Salgo para la guardería con veinte minutos de antelación para comprar papel de impresora. Entro en una papelería de la Jakobistraße en la que llevo queriendo entrar desde que nos mudamos, pues tiene ese aspecto abigarrado y sensual de las viejas papelerías, en las que los folios tenían marca de agua, los lápices estaban ordenados según su dureza en grandes chibaletes y había cartulinas de todos los colores del arco iris. Como me parece que queda mal entrar allí para comprar algo tan utilitario como papel de impresora, añado dos lápices con motivos florales que me recuerdan otros que tuve hace casi cuarenta años, y retengo el impulso de llevarme un sello de caucho que me permitiría estampar lambrequines en todos los trabajos que debo corregir esta semana. Pero al ir a pagar, ay, la máquina no acepta mi tarjeta, porque es guiri.
Miro el reloj, me subo a la bici y me acerco al banco más próximo, una caja de ahorros del Lister Platz. Saco una suma excesiva de dinero pero no puedo volver a ponerme los guantes porque no me he traído el desinfectante, y es probable que varios cientos de enfermos hayan tocado el teclado de ese cajero antes que yo. Entro en una farmacia que hay al lado y me desinfecto las manos con el dispensador de la entrada.
—¿Qué desea?
—Un bote de gel hidroalcohólico —digo, por decir.
El bote cuesta dos euros y pico, pero solo se puede pagar con tarjeta a partir de 5€, así que digo que no tengo suelto y que volveré más tarde a comprarlo; me desinfecto de nuevo las manos con el dispensador gratuito y salgo tan campante.

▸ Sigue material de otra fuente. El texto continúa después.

Lemma write_entries_ok (l : list (str * A)) ns : Forall2 (λ kx n, node_of kx.2 n) l ns → ∀ pre,
  NoDup (pre.*1 ++ l.*1) → write_entries (mapping pre) l = Some (mapping (pre ++ zip l.*1 ns)).
Proof using All.
  induction 1 as [|[k x] n l ns (s & Hx & Hs & _) _ IH]; intros pre Hnd; cbn [write_entries]; [by rewrite app_nil_r|].
  simpl in Hx. rewrite Hx. simpl. rewrite Hs. simpl. rewrite set_field_mapping.
  assert (k ∉ pre.*1) as Hk.
  { apply NoDup_app in Hnd as (_ & Hd & _). intros Hin. apply (Hd _ Hin). by left. }
  assert (assign_key k n pre = pre ++ [(k, n)]) as ->.
  { clear -Hk. induction pre as [|[k' v] pre IH]; [done|]. simpl in *. rewrite decide_False by set_solver.
    f_equal. apply IH. set_solver. }
  rewrite IH; [by rewrite <- (assoc_L (++))|]. rewrite fmap_app, <- (assoc_L (++)). exact Hnd.
Qed.

Lemma read_entries_ok {B} (add : B → str * A → B) l ns ks : Forall2 (λ kx n, node_of kx.2 n) l ns →
  Scalar <$> ks = l.*1 → ∀ acc, read_entries add (zip ks ns) acc = Some (foldl add acc l).
Proof using All.
  intros H. revert ks. induction H as [|[k x] n l ns (s & _ & _ & Hn) _ IH]; intros [|k' ks] Hks acc; try done.
  injection Hks as Hk Hks. simpl in *. rewrite Hn. simpl. rewrite Hk. by apply IH.
Qed.

Lemma entries_roundtrip {B} (add : B → str * A → B) (e : B) (l : list (str * A)) :
  Forall (λ kx, returns kx.2) l → NoDup l.*1 →
  ∃ n, dump <$> write_entries (mapping []) l = Some (dump n) ∧
    (n ← Load (dump n); read_entries add (entries n) e) = Some (foldl add e l).
Proof using All.
  intros Hl Hnd. assert (∃ ns, Forall2 (λ kx n, node_of kx.2 n) l ns) as [ns Hns].
  { clear Hnd. induction Hl as [|x l (s & n & H) _ [ns IH]]; [by exists []|].
    exists (n :: ns). constructor; [|done]. by exists s. }
  exists (mapping (zip l.*1 ns)). rewrite (write_entries_ok _ _ Hns []) by done. split; [done|].
  rewrite Load_dump. simpl. pose proof (Forall2_length _ _ _ Hns) as Hlen.
  destruct (entries_mapping (zip l.*1 ns)) as (ks & Hks & ->).
  rewrite fst_zip in Hks by (rewrite length_fmap; lia). rewrite snd_zip by (rewrite length_fmap; lia).
  by apply read_entries_ok.
Qed.
End elements.

(** ** The containers *)

Section containers.
Context {A : Type} `{HR : RoundTrip A}.

Lemma stable_all (l : list A) : Forall stable l → Forall returns l.
Proof. intros H. apply (Forall_impl _ _ _ H). apply stable_returns. Qed.

Lemma stable_values (l : list (str * A)) : Forall (λ kx, stable kx.2) l → Forall (λ kx, returns kx.2) l.
Proof. intros H. apply (Forall_impl _ _ _ H). intros kx. apply stable_returns. Qed.

Lemma vector_returns (v : vector A) : Forall stable v → container_returns v.
Proof using All.
  intros H%stable_all. destruct (items_roundtrip (λ (vec : list A) x, vec ++ [x]) [] v H) as (n & H1 & H2).
  exists n. by rewrite foldl_snoc in H2.
Qed.

Lemma list_returns (v : slist A) : Forall stable v → container_returns v.
Proof using All. apply vector_returns. Qed.

Lemma set_returns `{!Less A, !LessLaws A} (v : sset A) : Forall stable v → ordered v → container_returns v.
Proof using All.
  intros H%stable_all Ho. destruct (items_roundtrip (λ (vec : list A) x, sset_insert x vec) [] v H) as (n & H1 & H2).
  exists n. by rewrite insert_ordered in H2.
Qed.

Lemma uset_returns `{Countable A} (v : unordered_set A) :
  (∀ x, x ∈ (v : gset A) → stable x) → container_returns v.
Proof using All.
  intros Hv. destruct (items_roundtrip (λ (vec : gset A) x, {[x]} ∪ vec) ∅ (elements (v : gset A))) as (n & H1 & H2).
  { apply stable_all, Forall_forall. intros x Hx. apply Hv. by apply elem_of_elements. }
  exists n. rewrite foldl_union, (right_id_L ∅ (∪)), list_to_set_elements_L in H2. done.
Qed.

Lemma map_returns (v : smap A) : Forall (λ kx, stable kx.2) v → ordered (v : list (str * A)) → container_returns v.
Proof using All.
  intros H%stable_values Ho.
  destruct (entries_roundtrip (λ (vec : list (str * A)) x, sset_insert x vec) [] v H (ordered_keys _ Ho)) as (n & H1 & H2).
  exists n. by rewrite insert_ordered in H2.
Qed.

Lemma umap_returns (v : unordered_map A) : map_Forall (λ _ x, stable x) (v : gmap str A) → container_returns v.
Proof using All.
  intros H. pose proof (NoDup_fst_map_to_list (v : gmap str A)) as Hnd.
  destruct (entries_roundtrip (umap_insert (A:=A)) ∅ (map_to_list (v : gmap str A))) as (n & H1 & H2); [|done|].
  { apply stable_values, Forall_forall. intros [k x] Hx%elem_of_map_to_list. by apply (H k). }
  exists n. rewrite foldl_umap_insert, (right_id_L ∅ (∪)), list_to_map_to_list in H2 by done. done.
Qed.
End containers.

(** So containers are values that come back, and nest. *)
#[global, refine] Instance vector_RoundTrip {A} `{HR : RoundTrip A} : RoundTrip (vector A) := {
  stable v := Forall stable v }.
Proof using All. intros x H. by apply container_returns_returns, vector_returns. Defined.

#[global, refine] Instance list_RoundTrip {A} `{HR : RoundTrip A} : RoundTrip (slist A) := {
  stable v := Forall stable v }.
Proof using All. intros x H. by apply container_returns_returns, list_returns. Defined.

#[global, refine] Instance set_RoundTrip {A} `{HR : RoundTrip A} `{!Less A, !LessLaws A} : RoundTrip (sset A) := {
  stable v := Forall stable v ∧ ordered v }.
Proof using All. intros x [H Ho]. by apply container_returns_returns, set_returns. Defined.

#[global, refine] Instance uset_RoundTrip {A} `{HR : RoundTrip A} `{Countable A} : RoundTrip (unordered_set A) := {
  stable v := ∀ x, x ∈ (v : gset A) → stable x }.
Proof using All. intros x H1. by apply container_returns_returns, uset_returns. Defined.

#[global, refine] Instance map_RoundTrip {A} `{HR : RoundTrip A} : RoundTrip (smap A) := {
  stable v := Forall (λ kx, stable kx.2) v ∧ ordered (v : list (str * A)) }.
Proof using All. intros x [H Ho]. by apply container_returns_returns, map_returns. Defined.

#[global, refine] Instance umap_RoundTrip {A} `{HR : RoundTrip A} : RoundTrip (unordered_map A) := {
  stable v := map_Forall (λ _ x, stable x) (v : gmap str A) }.
Proof using All. intros x H. by apply container_returns_returns, umap_returns. Defined.

(** C14. Every container comes back from its text, if its elements come back: sequences in
    their order, sets and maps with exactly their elements, whatever the order in which
    an unordered one is traversed. Its text is that of a node, so it may itself be an
    element of a container. *)
Theorem containers_roundtrip {A} `{HR : RoundTrip A} :
  (∀ v : vector A, Forall stable v → container_returns v) ∧
  (∀ v : slist A, Forall stable v → container_returns v) ∧
  (∀ (LA : Less A) (_ : LessLaws A) (v : sset A), Forall stable v → ordered v → container_returns v) ∧
  (∀ (E : EqDecision A) (C : Countable A) (v : unordered_set A),
    (∀ x, x ∈ (v : gset A) → stable x) → container_returns v) ∧
  (∀ v : smap A, Forall (λ kx, stable kx.2) v → ordered (v : list (str * A)) → container_returns v) ∧
  (∀ v : unordered_map A, map_Forall (λ _ x, stable x) (v : gmap str A) → container_returns v).
Proof using All.
  split_and!; [apply vector_returns|apply list_returns|intros ? ?; apply set_returns|intros ? ?; apply uset_returns|
    apply map_returns|apply umap_returns].
Qed.

(** ** Strings *)

(** [boost::lexical_cast] from a string to a string. *)
#[global] Instance str_of_str : LexicalCast str str := Some.

#[global, refine] Instance str_RoundTrip : RoundTrip str := {
  stable s := ∃ n, Load s = Some n ∧ dump n = s }.
Proof using All. intros s (n & H1 & H2). exists s, n. by rewrite H2. Defined.

(** A string that is an element of a container is not written as a scalar but read as
    a document: if each is one, the container comes back with these documents as the
    library prints them, and if one is not, the container cannot be written. *)
Theorem strings_are_documents (v : vector str) :
  match mapM Load (v : list str) with
  | Some ns => ∃ n, cast v = Some (dump n) ∧ cast (dump n) = Some ((dump <$> ns : list str) : vector str)
  | None => cast v = (None : option str)
  end.
Proof using All.
  assert (∀ pre, write_items (sequence pre) v = (λ ns, sequence (pre ++ ns)) <$> mapM Load (v : list str)) as Hw.
  { induction v as [|s v IH]; intros pre; simpl; [by rewrite app_nil_r|].
    destruct (Load s) as [n|]; [|done]. simpl. rewrite push_back_sequence, IH.
    destruct (mapM Load (v : list str)) as [ns|]; [|done]. simpl. by rewrite <- (assoc_L (++)). }
  unfold cast, str_of_vector. specialize (Hw []). destruct (mapM Load (v : list str)) as [ns|]; [|by rewrite Hw].
  exists (sequence ns). rewrite Hw. split; [done|]. unfold vector_of_str. rewrite Load_dump. simpl.
  rewrite length_sequence.
  assert (∀ l pre acc, read_items (λ (vec : list str) x, vec ++ [x]) (sequence (pre ++ l)) (length l) (length pre) acc =
    Some (acc ++ (dump <$> l))) as Hr; [|exact (Hr ns [] [])]. clear -YamlLaws0.
  induction l as [|n l IH]; intros pre acc; simpl; [by rewrite app_nil_r|].
  rewrite (at_sequence _ _ n) by (rewrite lookup_app_r, Nat.sub_diag by lia; done).
  specialize (IH (pre ++ [n]) (acc ++ [dump n])). rewrite <- !(assoc_L (++)), length_app, Nat.add_1_r in IH. exact IH.
Qed.

End casts.

(** ** A concrete instance *)

(** Trees of scalars, sequences (label 1), maps (label 2) and the null node (label 0). A
    scalar that does not start with an exclamation mark is its own text; every other node
    is an exclamation mark and a code. *)
Definition doc : Type := gen_tree str.

Fixpoint pairs (l : list doc) : list (doc * doc) :=
  match l with k :: v :: l => (k, v) :: pairs l | _ => [] end.
Fixpoint flat (l : list (str * doc)) : list doc :=
  match l with [] => [] | (k, v) :: l => GenLeaf k :: v :: flat l end.

Definition children (n : doc) : list doc := match n with GenLeaf _ => [] | GenNode _ l => l end.
Definition doc_scalar (n : doc) : str := match n with GenLeaf s => s | GenNode _ _ => [] end.
Definition doc_entries (n : doc) : list (doc * doc) := match n with GenNode 2 l => pairs l | _ => [] end.

Fixpoint bits (p : positive) : str :=
  match p with xH => [] | (p~0)%positive => "0"%char :: bits p | (p~1)%positive => "1"%char :: bits p end.
Fixpoint of_bits (s : str) : positive :=
  match s with [] => xH | c :: s => if decide (c = "0"%char) then (of_bits s)~0%positive else (of_bits s)~1%positive end.
Lemma read_appenders_ok ns rs : Forall2 (λ n r, appender_of_node n = Some r) ns rs → ∀ pre acc,
  read_appenders (sequence (pre ++ ns)) (length ns) (length pre) acc = Some (acc ++ omap id rs).
Proof using All.
  induction 1 as [|n r ns rs Hn _ IH]; intros pre acc; [simpl; by rewrite app_nil_r|]. cbn [read_appenders length].
  rewrite (at_sequence _ _ n) by (rewrite lookup_app_r, Nat.sub_diag by lia; done).
  rewrite Hn. cbn [mbind option_bind].
  specialize (IH (pre ++ [n])). rewrite length_app, Nat.add_1_r, <- (assoc_L (++)) in IH.
  simpl in *. rewrite IH. destruct r; simpl; [by rewrite <- (assoc_L (++))|done].
Qed.

(** The node of a definition. *)
Definition define_fields (name : str) (level : Level) (l : list node) : list (str * node) :=
  [(S_ "name", scalar name); (S_ "level", scalar (ToString level))] ++
  (if decide (l = []) then [] else [(S_ "appenders", sequence l)]).

Lemma header_fields name level : header name level = mapping (define_fields name level []).
Proof using All.
  unfold header. change (null : node) with (fields_node []). rewrite !set_fields_node. reflexivity.
Qed.

Lemma push_field_fields name level l x :
  push_field (mapping (define_fields name level l)) (S_ "appenders") x =
  Some (mapping (define_fields name level (l ++ [x]))).
Proof using All.
  unfold push_field, define_fields. rewrite field_mapping. rewrite (decide_False (P := l ++ [x] = [])) by (by destruct l).
  destruct (decide (l = [])) as [->|Hl]; simpl.
  - by rewrite push_back_null, set_field_mapping.
  - by rewrite push_back_sequence, set_field_mapping.
Qed.

Lemma push_appenders_ok name level l : ∀ pre,
  push_appenders (mapping (define_fields name level pre)) l = Some (mapping (define_fields name level (pre ++ l))).
Proof using All.
  induction l as [|x l IH]; intros pre; cbn [push_appenders]; [by rewrite app_nil_r|].
  rewrite push_field_fields. cbn [mbind option_bind]. by rewrite IH, <- (assoc_L (++)).
Qed.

Al menos eso es lo que hago en mi cabeza: como en el mundo real doy pena, pago el gel con un billete de 80 (o de algo así; con un billete, en cualquier caso, que no había visto nunca antes y que tenía impreso el puente sobre el río Kwai) y regreso a toda mecha a la papelería, solo para encontrar que ahora se ha formado una cola a la entrada. Una cola de una persona, pero cola al fin y al cabo. La pandemia ha obligado a restringir el número de clientes según el tamaño del local, y como la papelería es muy chica y está, además, invadida de expositores, no se admiten más de dos o tres clientes a la vez. Cada cliente debe coger una canastilla al entrar, y si no ve canastillas, es que no cabe; es una de esas paradojas que nos está dejando el control de epidemias casero: regular el aforo obligando a que los desconocidos se pasen cosas de mano en mano.
Los clientes de esta papelería somos pocos pero exigentes, así que la cola de una persona —ahora somos dos, en realidad— no se mueve, y yo veo cómo se me acerca por el carril de la izquierda la hora a la que tengo que recoger a Óscar en la guardería. Al fin sale alguien y puede entrar la persona que está delante de mí, pero durante otros cuatro o cinco interminables minutos no sale nadie más. Entonces veo que llega detrás de mí un tipo con un billete de veinte pavos en una mano y una de las canastillas en la otra.
—¡Menudo listillo! —le grito—. ¡Y yo aquí esperando como un imbécil!
Le arranco la canastilla de la mano, irrumpo en la tienda muy digno y por una vez lo que ocurre en mi mente es también lo que ocurre en el mundo real. Pago mis compras, pedaleo como un loco y llego a la guardería solo con cinco minutos de retraso, pero entonces me toca esperar veinte minutos porque todos los demás niños ya saben andar y salen antes que el mío.
Destapo el gel hidroalcohólico y echo un trago tonificante, mientras pienso en la larga lista de reglamentos, rutinas y adminículos que nos ha impuesto la pandemia. Casi como si fuera otro hijo más.